Purpose: This study examines the prospective associations between a wide-range of midlife determinants and objectively measured sedentary time in old age.

Methods: Data from 565 participants (aged 73-92 years) of the AGESII-Reykjavik Study were used. Participants wore an accelerometer (ActiGraph GT3X) on the right hip for 7 consecutive days. On average 31 years earlier (during midlife) demographic, socioeconomic, lifestyle and biomedical factors were collected. Linear regression models were used to examine prospective associations between midlife determinants and sedentary time (<100 counts per minute) in old age.

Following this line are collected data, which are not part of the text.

(** X10.  The completed list is a ratchet: over any sequence of toggles and
    counts (no start, no reset) the list it began with stays, in its order,
    as the beginning of the list it ends with, and the active flag and the
    start time are unchanged. *)
Theorem completed_ratchet (es : list Event) (st : State) :
  Forall (λ e, clears e = false) es →
  ChallengeState.completedIds (challenge st)
    `prefix_of` ChallengeState.completedIds (challenge (run es st))
  ∧ ChallengeState.active (challenge (run es st)) = ChallengeState.active (challenge st)
  ∧ ChallengeState.startedAt (challenge (run es st))
    = ChallengeState.startedAt (challenge st).
Proof.
  intros Hes. revert st. induction Hes as [|e es He _ IH]; intros st; simpl.
  - done.
  - destruct (IH (step st e)) as (Hpre & Hact & Hstart).
    destruct (step_extends st e He) as (Ha & Hs & Hc).
    rewrite Hact, Hstart, Ha, Hs. split_and!; [|done|done].
    etrans; [|exact Hpre].
    destruct Hc as [->|(i & _ & _ & ->)]; [done|]. by apply prefix_app_r.
Qed.

Lemma completed_ratchet_witness :
  let st := startChallenge Sample.morning initialState in
  let es := [EToggleSeen "limpkin"; EToggleSeen "limpkin"; ECount "barred-owl";
             EToggleTarget "limpkin"; EToggleSeen "limpkin"] in
  ChallengeState.completedIds (challenge (toggleSeen "snail-kite" st))
    `prefix_of`
    ChallengeState.completedIds (challenge (run es (toggleSeen "snail-kite" st)))
  ∧ ChallengeState.active (challenge (run es (toggleSeen "snail-kite" st)))
    = ChallengeState.active (challenge (toggleSeen "snail-kite" st))
  ∧ ChallengeState.startedAt (challenge (run es (toggleSeen "snail-kite" st)))
    = ChallengeState.startedAt (challenge (toggleSeen "snail-kite" st)).
Proof.
  intros st es. apply (completed_ratchet es (toggleSeen "snail-kite" st)).
  subst es. repeat constructor.
Defined.

Example completed_ratchet_sample :
  let st := toggleSeen "snail-kite" (startChallenge Sample.morning initialState) in
  ChallengeState.completedIds
    (challenge (run [EToggleSeen "limpkin"; EToggleSeen "limpkin"; ECount "barred-owl";
                     EToggleTarget "limpkin"; EToggleSeen "limpkin"] st))
  = ["snail-kite"; "limpkin"; "barred-owl"].
Proof. by vm_compute. Qed.

(** X11.  While the challenge is inactive, no sequence of toggles and
    counts changes the challenge state. *)
Theorem inactive_challenge_unchanged (es : list Event) (st : State) :
  ChallengeState.active (challenge st) = false →
  Forall (λ e, clears e = false) es →
  challenge (run es st) = challenge st.
Proof.
  intros Hact Hes. revert st Hact. induction Hes as [|e es He _ IH]; intros st Hact; simpl.
  - done.
  - destruct (step_extends st e He) as (Ha & Hs & Hc).
    assert (Heq : challenge (step st e) = challenge st).
    { destruct Hc as [Hc|(i & _ & Htrue & _)]; [|congruence].
      destruct (challenge (step st e)), (challenge st). simpl in *. congruence. }
    rewrite IH; [done|]. by rewrite Heq.
Qed.

Lemma inactive_challenge_unchanged_witness :
  challenge (run [EToggleSeen "limpkin"; ECount "barred-owl"; EToggleTarget "limpkin"]
               initialState)
  = challenge initialState.
Proof.
  apply (inactive_challenge_unchanged
           [EToggleSeen "limpkin"; ECount "barred-owl"; EToggleTarget "limpkin"]
           initialState).
  - reflexivity.
  - repeat constructor.
Defined.

(** X12.  Nothing is completed behind the user's back: an identifier in the
    completed list after a sequence of events was in it before, or is the
    identifier of a toggle-seen or of a count in that sequence. *)
Theorem completed_provenance (es : list Event) (st : State) (i : string) :
  i ∈ ChallengeState.completedIds (challenge (run es st)) →
  i ∈ ChallengeState.completedIds (challenge st)
  ∨ EToggleSeen i ∈ es
  ∨ ECount i ∈ es.
Proof.
  revert st. induction es as [|e es IH]; intros st; simpl; [by left|].
  intros Hi. destruct (IH _ Hi) as [Hin|[Hin|Hin]].
  - destruct (clears e) eqn:Hc.
    + destruct e; try done; simpl in Hin; by apply elem_of_nil in Hin.
    + destruct (step_extends st e Hc) as (_ & _ & [Heq|(j & Hj & _ & Heq)]);
        rewrite Heq in Hin; [by left|].
      apply elem_of_app in Hin as [Hin|Hin]; [by left|].
      apply list_elem_of_singleton in Hin. subst j.
      destruct Hj as [->| ->]; [right; left; left|right; right; left].
  - right. left. by right.
  - right. right. by right.
Qed.

Lemma completed_provenance_witness :
  "limpkin" ∈ ChallengeState.completedIds (challenge initialState)
  ∨ EToggleSeen "limpkin" ∈ [EStart Sample.morning; EToggleSeen "limpkin"]
  ∨ ECount "limpkin" ∈ [EStart Sample.morning; EToggleSeen "limpkin"].
Proof.
  apply (completed_provenance [EStart Sample.morning; EToggleSeen "limpkin"]
           initialState "limpkin").
  vm_compute. left.
Defined.

Lemma challengePct_table :
  forallb
    (λ n : nat,
       Z.min 100
         (Float64.Math_round
            (Float64.mul (Float64.div (inject_Z (Z.of_nat n)) (inject_Z 100))
               (inject_Z 100)))
       =? Z.of_nat n)
    (seq 0 101) = true.
Proof. by vm_compute. Qed.
(* ===== verification/_CoqProject ===== *)
-Q . S2P
Prelude.v
GoBase.v
Job.v
Ident.v
Backoff.v
Queues.v
Interface.v
BrokerAPI.v
Memory.v
MemoryInv.v
MemorySpec.v
MemoryProps.v
MemoryExclusion.v
MemoryOps.v
MemoryInspect.v
MemoryBroker.v
Client.v
Calendar.v
Schedule.v
CronParse.v
CronProps.v
Server.v
Worker.v
Maintenance.v
Scheduler.v
Runtime.v
Demo.v
Lifecycle.v
Scheduled.v
WorkerDemo.v
WorkerRun.v
EndToEnd.v
RedisServer.v
RedisScripts.v
Redis.v
RedisKeys.v
RedisTypes.v
RedisInv.v
RedisRun.v
RedisScriptSpecs.v
RedisBroker.v
RedisOps.v
RedisProps.v
RedisNetwork.v
Cleanup.v
Chaos.v
Bench.v
Processes.v
TestUtil.v
(* ===== verification/GoBase.v ===== *)
(** * The Go values the queue is written with: instants, durations, errors

    An instant ([time.Time]) is a number of nanoseconds since the Unix epoch,
    unbounded as in Go (whose range is hundreds of billions of years); a
    duration is an [int64] count of nanoseconds. Monotonic-clock readings and
    locations are not represented: every comparison of the repository is on the
    instant itself. *)
From S2P Require Import Prelude.

(** ** time.Duration *)

Definition Nanosecond : Z := 1.
Definition Millisecond : Z := 1000000.
Definition Second : Z := 1000 * Millisecond.
Definition Minute : Z := 60 * Second.
Definition Hour : Z := 60 * Minute.

(** ** time.Time *)

(** The zero [time.Time]: 1 January of year 1, 00:00:00 UTC. *)
Definition zeroTime : Z := -62135596800 * Second.

Definition IsZero (t : Z) : bool := bool_decide (t = zeroTime).

(** [t.After(u)], [t.Before(u)], [t.Equal(u)], [t.Add(d)]. *)
Definition After (t u : Z) : bool := bool_decide (u < t).
Definition Before (t u : Z) : bool := bool_decide (t < u).
Definition Equal (t u : Z) : bool := bool_decide (t = u).
Definition Add (t d : Z) : Z := t + d.

(** [t.UnixMilli()]: floor division, as the seconds/nanoseconds split of Go gives. *)
Definition UnixMilli (t : Z) : Z := t `div` Millisecond.

(** ** errors.go *)

(** The sentinel errors, compared by identity. *)
Inductive sentinel :=
| ErrNoJob
| ErrLeaseLost
| ErrDuplicate
| ErrJobNotFound
| ErrInvalidTask
| ErrClosed
| ErrNoHandler
| ErrSkipRetry.

(** An error value: a sentinel, a [*DuplicateError], or the result of
    [fmt.Errorf] / [errors.New], kept as its format, the string arguments of its
    verbs and the errors its [%w] verbs wrap. *)
Inductive error :=
| Sentinel (s : sentinel)
| DuplicateError (UniqueKey ExistingID : string)
| Errorf (format : string) (args : list string) (wrapped : list error).

Abbreviation res A := (result error A).

#[export] Instance sentinel_eq_dec : EqDecision sentinel.
Proof. solve_decision. Defined.

(** [(e *DuplicateError) Unwrap]. *)
Definition DuplicateError_Unwrap : sentinel := ErrDuplicate.

(** [errors.Is err target] for a sentinel target: the error itself or anything
    its chain of [Unwrap] reaches. *)
Fixpoint Is (err : error) (target : sentinel) : bool :=
  match err with
  | Sentinel s => bool_decide (s = target)
  | DuplicateError _ _ => bool_decide (DuplicateError_Unwrap = target)
  | Errorf _ _ ws =>
      (fix any (l : list error) : bool :=
         match l with [] => false | w :: l => Is w target || any l end) ws
  end.

(** [errors.New]. *)
Definition errors_New (msg : string) : error := Errorf msg [] [].

(** ** Panics *)

(** A computation that may panic. *)
Inductive may_panic (A : Type) :=
| Done (a : A)
| Panic (msg : string).
Arguments Done {A} a.
Arguments Panic {A} msg.

(** ** Lemmas *)

Lemma After_spec t u : After t u = true ↔ u < t.
Proof. apply bool_decide_eq_true. Qed.

Lemma After_false t u : After t u = false ↔ t ≤ u.
Proof. unfold After. rewrite bool_decide_eq_false. lia. Qed.

Lemma Before_spec t u : Before t u = true ↔ t < u.
Proof. apply bool_decide_eq_true. Qed.

Lemma Equal_spec t u : Equal t u = true ↔ t = u.
Proof. apply bool_decide_eq_true. Qed.

Lemma Is_Errorf f args ws target :
  Is (Errorf f args ws) target = existsb (λ w, Is w target) ws.
Proof. simpl. induction ws as [|w ws IH]; simpl; [done|]. by rewrite IH. Qed.

#[export] Hint Rewrite After_spec After_false Before_spec Equal_spec : taskq.

(** Durations as numbers. *)
Ltac unfold_durations := unfold Hour, Minute, Second, Millisecond, Nanosecond in *.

Results: After adjustment for sex, age, follow-up time, minutes of moderate to vigorous physical activity, BMI, health status, mobility limitation and joint pain in old age, the midlife determinants not being married, primary education, living in a duplex or living in an apartment (vs. villa), being obese and having a heart disease were associated with, respectively, on average 15.3, 12.4, 13.5, 13.3, 21.8, 38.9 sedentary minutes more per day in old age.

Conclusions: This study shows that demographic, socioeconomic and biomedical determinants in midlife were associated with considerably more sedentary time per day in old age. These results can indicate the possibility of predicting sedentariness in old age, which could be used to identify target groups for prevention programs reducing sedentary time in older adults.